A stretch of the entries below is to be set down exactly, running from the line with "to and the value" through the line with "Some (wr_table req)", both included, and no other line.

Dataset items
= = = = =

(** X8. When the read of line 43 raises, the handler raises the same
    exception having written nothing, and logs it under the clause that
    matches its class: [NoFilesFound] as "S3 file not found",
    [EmptyDataError] as "Empty/invalid JSON", anything else as
    "Unexpected error". *)
Theorem read_failure_is_classified (environ : gmap string string)
    (event : json) (env : config) (bucket : json) (key : string)
    (e : exn) :
  validate_environment environ = Ok env ->
  parse_s3_event event = Ok (bucket, key) ->
  s3_read_json (s3_path bucket key) = Raise e ->
  handler environ event
  = ([Logged INFO (EnvironmentConfig env);
      Logged INFO (ProcessingFile (s3_path bucket key));
      ReadJson (s3_path bucket key);
      Logged ERROR
        (match e with
         | NoFilesFound _ => S3FileNotFound e
         | EmptyDataError _ => EmptyInvalidJSON e
         | _ => UnexpectedError e
         end)], Raise e).
Proof.
  intros Henv Hparse Hread. by_stages. rewrite Henv, Hparse. cbn zeta.
  rewrite Hread. reflexivity.
Qed.

(** X9. Every invocation reads storage at most once and writes at most
    once, and a write only ever follows a read that succeeded. *)
Theorem at_most_one_read_then_one_write (environ : gmap string string)
    (event : json) :
  (length (List.filter is_read (trace (handler environ event))) <= 1)%nat
  /\ (length (List.filter is_write (trace (handler environ event))) <= 1)%nat
  /\ (forall i req,
        trace (handler environ event) !! i = Some (ToParquet req) ->
        exists j path doc,
          (j < i)%nat
          /\ trace (handler environ event) !! j = Some (ReadJson path)
          /\ s3_read_json path = Ok doc).
Proof.
  by_stages.
  destruct (validate_environment environ) as [env | e1];
    [| cbn; repeat split; try lia; intros [| [| i]] req; discriminate].
  destruct (parse_s3_event event) as [[b k] | e2];
    [| cbn; repeat split; try lia; intros [| [| [| i]]] req; discriminate].
  cbn zeta.
  destruct (s3_read_json (s3_path b k)) as [doc | e3] eqn:Hread;
    [| cbn; repeat split; try lia;
       intros [| [| [| [| [| i]]]]] req; discriminate].
  cbn zeta.
  destruct (get_items doc) as [items | e4];
    [| cbn; repeat split; try lia;
       intros [| [| [| [| [| [| i]]]]]] req; discriminate].
  destruct (json_normalize items) as [df | e4'];
    [| cbn; repeat split; try lia;
       intros [| [| [| [| [| [| i]]]]]] req; discriminate].
  cbn zeta.
  destruct (s3_to_parquet _) as [[] | e5]; cbn; repeat split; try lia.
  - intros [| [| [| [| [| [| [| [| i]]]]]]]] req; try discriminate.
    intros _. exists 2%nat, (s3_path b k), doc.
    split; [lia |]. split; [reflexivity | exact Hread].
  - intros [| [| [| [| [| [| [| [| i]]]]]]]] req; try discriminate.
    intros _. exists 2%nat, (s3_path b k), doc.
    split; [lia |]. split; [reflexivity | exact Hread].
Qed.

(** X10. A returned response describes the write that was made: its
    status is 200, [output_location] is the path the frame was written
    to and the value of [s3_cleansed_layer], [processed_rows] is the
    number of rows of the frame written, and database, table and mode of
    the write are the values of the environment. *)
Theorem response_describes_the_write (environ : gmap string string)
    (event : json) (r : response) :
  outcome (handler environ event) = Ok r ->
  statusCode r = 200
  /\ environ !! "s3_cleansed_layer" = Some (output_location r)
  /\ exists req,
       ToParquet req ∈ trace (handler environ event)
       /\ s3_to_parquet req = Ok tt
       /\ wr_path req = output_location r
       /\ df_len (wr_df req) = processed_rows r
       /\ wr_dataset req = true
       /\ environ !! "glue_catalog_db_name" = Some (wr_database req)
       /\ environ !! "glue_catalog_table_name" = Some (wr_table req)
       /\ environ !! "write_data_operation" = Some (wr_mode req).
Proof.
  by_stages.
  destruct (validate_environment environ) as [env | e1] eqn:Henv;
    [| discriminate].
  apply validate_environment_ok_inv in Henv as (Hp & Hd & Ht & Hm).
  destruct (parse_s3_event event) as [[b k] | e2]; [| discriminate].
  cbn zeta.
  destruct (s3_read_json (s3_path b k)) as [doc | e3]; [| discriminate].
  cbn zeta.
  destruct (get_items doc) as [items | e4]; [| discriminate].
  destruct (json_normalize items) as [df | e4']; [| discriminate].
  cbn zeta.
  destruct (s3_to_parquet (request_of env df))
    as [[] | e5] eqn:Hw; [| discriminate].
  cbn. intros [= <-]. cbn.
  split; [reflexivity |]. split; [exact Hp |].
  exists (request_of env df).
  split; [set_solver |]. cbn. auto 10.
Qed.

= = = = =

## EXERCISE SOLUTION
    to and the value of [s3_cleansed_layer], [processed_rows] is the
    number of rows of the frame written, and database, table and mode of
    the write are the values of the environment. *)
Theorem response_describes_the_write (environ : gmap string string)
    (event : json) (r : response) :
  outcome (handler environ event) = Ok r ->
  statusCode r = 200
  /\ environ !! "s3_cleansed_layer" = Some (output_location r)
  /\ exists req,
       ToParquet req ∈ trace (handler environ event)
       /\ s3_to_parquet req = Ok tt
       /\ wr_path req = output_location r
       /\ df_len (wr_df req) = processed_rows r
       /\ wr_dataset req = true
       /\ environ !! "glue_catalog_db_name" = Some (wr_database req)
       /\ environ !! "glue_catalog_table_name" = Some (wr_table req)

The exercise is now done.